In 2010, a research paper was published online by the peer-reviewed journal Science, and its authors claimed to have discovered a bacterium that could grow by using arsenic instead of phosphorus. The importance of the discovery was alluded to in a NASA media advisory four days prior to publishing (the journal article was under embargo by Science), and a press conference was held by NASA when the embargo was lifted. Within days it was reviewed and criticised across multiple social media forums by many scientists, including Rosie Redfield. Despite the media advisory and press conference, the authors felt a media forum was not the proper setting to respond to the criticisms levelled at their research, and refused to respond unless the discussions occurred within the peer-reviewed environment, which they eventually did – but eighteen months later. On the topic of climate change, there has been much discussion between some of the different ‘sides’ of the debate: those who agree climate change is real and humans are the primary cause, those who remain skeptical in the true meaning of the word, and those who refuse to acknowledge the facts and the science behind global warming. Social media provides a platform for extensive discussions and, for the topic of climate change in particular, it also has the capacity to bring together ‘disparate resources into an organised whole and weed out untrustworthy sources’ (Bik & Goldstein 2013). These examples are just two ways in which both society and the scientific community are embracing the concept of ‘science by social media’ – there are and will be many more.

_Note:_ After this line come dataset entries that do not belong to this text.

(* ===== verification/Config.v ===== *)
(** * The configuration file (src/shmcache.c, 521-755)

    [shmcache_load_config] reads the items of an INI file into the
    configuration.  The INI reader, the size parser and the dynamic loader
    are outside the source tree: class [IniEnv].  A function that fails gives
    the error number, one that succeeds its result. *)
From S2P Require Import Prelude Types CLib OpWrapper Shmopt HashTable Lock Sizing Init.
Local Open Scope Z_scope.
Local Open Scope shm_scope.

(** the items of a loaded file, as the reader of libfastcommon answers *)
Record IniContext := Ini_context {
  iniGetStrValue : string → option string;
  iniGetIntValue : string → Z → Z;
  iniGetBoolValue : string → bool → bool;
}.
Class IniEnv := {
  iniLoadFromFile : string → Z + IniContext;
  (** the error number and the size in bytes *)
  parse_bytes : string → Z → Z * Z;
  (** dlopen(NULL) succeeds; the function of a name *)
  dlopen_self : bool;
  dlsym : string → option (list ascii → Z);
  fc_simple_hash : list ascii → Z;
}.

(** the error number or the result *)
#[export] Instance sum_ret : MRet (sum Z) := λ A x, inr x.
#[export] Instance sum_bind : MBind (sum Z) := λ A B f m,
  match m with inl e => inl e | inr x => f x end.

Section Config.
Context `{E : Env} `{I : IniEnv}.

(** shmcache_parse_bytes (521-546) *)
Definition shmcache_parse_bytes (ini : IniContext) (name : string) : Z + Z :=
  match iniGetStrValue ini name with
  | None => inl ENOENT
  | Some value =>
    let '(result, size) := parse_bytes value 1 in
    if negb (result =? 0) then inl result
    else if size <=? 0 then inl EINVAL
    else inr size
  end.

(** shmcache_parse_bytes_with_default (548-564): the size and [*result] *)
Definition shmcache_parse_bytes_with_default (ini : IniContext) (name : string) (def_value : Z) :
    Z * Z :=
  match iniGetStrValue ini name with
  | None => (def_value, 0)
  | Some value =>
    let '(result, size) := parse_bytes value 1 in
    if negb (result =? 0) then (def_value, result) else (size, result)
  end.

(** strcasecmp(a, b) == 0 *)
Definition tolower (c : ascii) : ascii :=
  if (65 <=? code c) && (code c <=? 90) then ascii_of_nat (Z.to_nat (code c + 32)) else c.
Definition strcaseeq (a b : string) : bool :=
  bool_decide (tolower <$> String.list_ascii_of_string a = tolower <$> String.list_ascii_of_string b).

(** the type (581-594) *)
Definition load_type (ini : IniContext) : Z + Z :=
  match iniGetStrValue ini "type" with
  | None => inr SHMCACHE_TYPE_MMAP
  | Some type =>
    if strcaseeq type "shm" then inr SHMCACHE_TYPE_SHM
    else if strcaseeq type "mmap" then inr SHMCACHE_TYPE_MMAP
    else inl EINVAL
  end.

(** the file name (596-605): snprintf keeps what fits the array *)
Definition load_filename (ini : IniContext) : Z + string :=
  match iniGetStrValue ini "filename" with
  | None => inl ENOENT
  | Some name =>
    if bool_decide (name = EmptyString) then inl ENOENT
    else inr (String.substring 0 (MAX_PATH_SIZE - 1) name)
  end.

(** the size of a segment, such that there are at most 255 (616-630) *)
Definition load_segment_size (ini : IniContext) (max_memory : Z) : Z + Z :=
  size ← shmcache_parse_bytes ini "segment_size";
  if 255 <? Z.quot max_memory size then inr (Z.quot max_memory 255) else inr size.

(** the hash function (649-676): by its name, or with the prefix "fc_" *)
Definition sizeof_new_funcname : nat := 64.
Definition load_hash_func (ini : IniContext) : Z + (list ascii → Z) :=
  match iniGetStrValue ini "hash_function" with
  | None => inr fc_simple_hash
  | Some name =>
    if bool_decide (name = EmptyString) then inr fc_simple_hash
    else if negb dlopen_self then inl EBUSY
    else
      match dlsym name with
      | Some f => inr f
      | None =>
        match dlsym (String.substring 0 (sizeof_new_funcname - 1) ("fc_" +:+ name)) with
        | Some f => inr f
        | None => inl ENOENT
        end
      end
  end.

(** an item that must be positive *)
Definition positive (x : Z) : Z + Z := if x <=? 0 then inl EINVAL else inr x.

(** shmcache_load_config (566-733) *)
Definition load_items (ini : IniContext) : Z + shmcache_config :=
  type ← load_type ini;
  name ← load_filename ini;
  max_mem ← shmcache_parse_bytes ini "max_memory";
  let '(min_mem, _) := shmcache_parse_bytes_with_default ini "min_memory" 0 in
  segment ← load_segment_size ini max_mem;
  keys ← positive (iniGetIntValue ini "max_key_count" 0);
  max_value ← shmcache_parse_bytes ini "max_value_size";
  hash ← load_hash_func ini;
  let avg_ttl := iniGetIntValue ini "value_policy.avg_key_ttl" 0 in
  discard ← shmcache_parse_bytes ini "value_policy.discard_memory_size";
  let max_fails := iniGetIntValue ini "value_policy.max_fail_times" 5 in
  let within_lock := iniGetBoolValue ini "lock_policy.read_within_lock" false in
  trylock_us ← positive (iniGetIntValue ini "lock_policy.trylock_interval_us" 200);
  let sleep_us := iniGetIntValue ini "value_policy.sleep_us_when_recycle_valid_entries" 0 in
  deadlock_ms ← positive (iniGetIntValue ini "lock_policy.detect_deadlock_interval_ms" 1000);
  let once := iniGetIntValue ini "recycle_key_once" 0 in
  let once := if once <=? 0 then -1 else once in
  let valid_entries := iniGetBoolValue ini "recycle_valid_entries" false in
  mret (Shmcache_config name min_mem max_mem segment keys (to_int max_value) type once valid_entries
    (Va_policy avg_ttl (to_int discard) max_fails sleep_us)
    (Lock_policy within_lock trylock_us deadlock_ms) hash).
Definition shmcache_load_config (config_filename : string) : Z + shmcache_config :=
  ini ← iniLoadFromFile config_filename;
  load_items ini.

(** shmcache_init_from_file_ex (735-755) *)
Definition shmcache_init_from_file_ex (attempts : nat) (my_pid : Z) (config_filename : string)
    (create check : bool) : cmd Z :=
  match shmcache_load_config config_filename with
  | inl result => mret result
  | inr config => shmcache_init attempts my_pid config create check
  end.

(** ** What a loaded configuration satisfies *)
Lemma bind_inr {A B} (m : Z + A) (k : A → Z + B) y :
  m ≫= k = inr y ↔ ∃ x, m = inr x ∧ k x = inr y.
Proof. destruct m; naive_solver. Qed.

Definition size_item (ini : IniContext) (name : string) (size : Z) : Prop :=
  ∃ value, iniGetStrValue ini name = Some value ∧ parse_bytes value 1 = (0, size) ∧ 0 < size.
Lemma parse_bytes_item ini name size :
  shmcache_parse_bytes ini name = inr size ↔ size_item ini name size.
Proof.
  unfold shmcache_parse_bytes, size_item. destruct (iniGetStrValue ini name) as [v|]; [|naive_solver].
  destruct (parse_bytes v 1) as [r z] eqn:Hp. destruct (Z.eqb_spec r 0) as [->|Hr]; cbn [negb].
  - destruct (Z.leb_spec z 0); split.
    + done.
    + intros (v'&[= <-]&Hp'&?). rewrite Hp in Hp'. simplify_eq. lia.
    + intros [= ->]. by exists v.
    + intros (v'&[= <-]&Hp'&?). rewrite Hp in Hp'. by simplify_eq.
  - split; [done|]. intros (v'&[= <-]&Hp'&?). rewrite Hp in Hp'. by simplify_eq.
Qed.
Lemma positive_inr x y : positive x = inr y ↔ y = x ∧ 0 < x.
Proof. unfold positive. destruct (Z.leb_spec x 0); split; naive_solver lia. Qed.
Lemma segment_size_inr ini m z :
  load_segment_size ini m = inr z ↔ ∃ size, size_item ini "segment_size" size ∧
    z = if 255 <? Z.quot m size then Z.quot m 255 else size.
Proof.
  unfold load_segment_size. rewrite bind_inr. setoid_rewrite parse_bytes_item.
  split; intros (size&?&H); exists size; (split; [done|]); destruct (255 <? _); congruence.
Qed.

On 2 December 2010, a research paper with the innocuous title ‘A Bacterium That Can Grow by Using Arsenic Instead of Phosphorus’ was published online by Science. (It appeared in print six months later on 3 June 2011.) The authors of the paper suggested it was possible that phosphorus, sulphur, oxygen, nitrogen, hydrogen and carbon were not the only elements that could make up lipids, proteins and nucleic acids, and they described a bacterium that was able to ‘substitute arsenic for phosphorus to sustain its growth’ (Wolfe-Simon et al. 2011). On the same day, NASA (2010) held a news conference to discuss the paper’s astrobiology claims, which had been advertised four days earlier via a Media Advisory and stated the findings ‘will impact the search for evidence of extraterrestrial life’. This ‘terse, mind-bending announcement’ by NASA, which was probably intended only for the scientifically-literate who would understand the real purpose of the press conference, was a example of ‘woefully 20th-century thinking’ (Zimmer 2011). The advisory was rapidly taken up by bloggers across the world and news that alien life forms had (possibly) been discovered ‘zipped through the media ecosystem, eventually ending up on the websites of the major news organisations’ (Zimmer 2011).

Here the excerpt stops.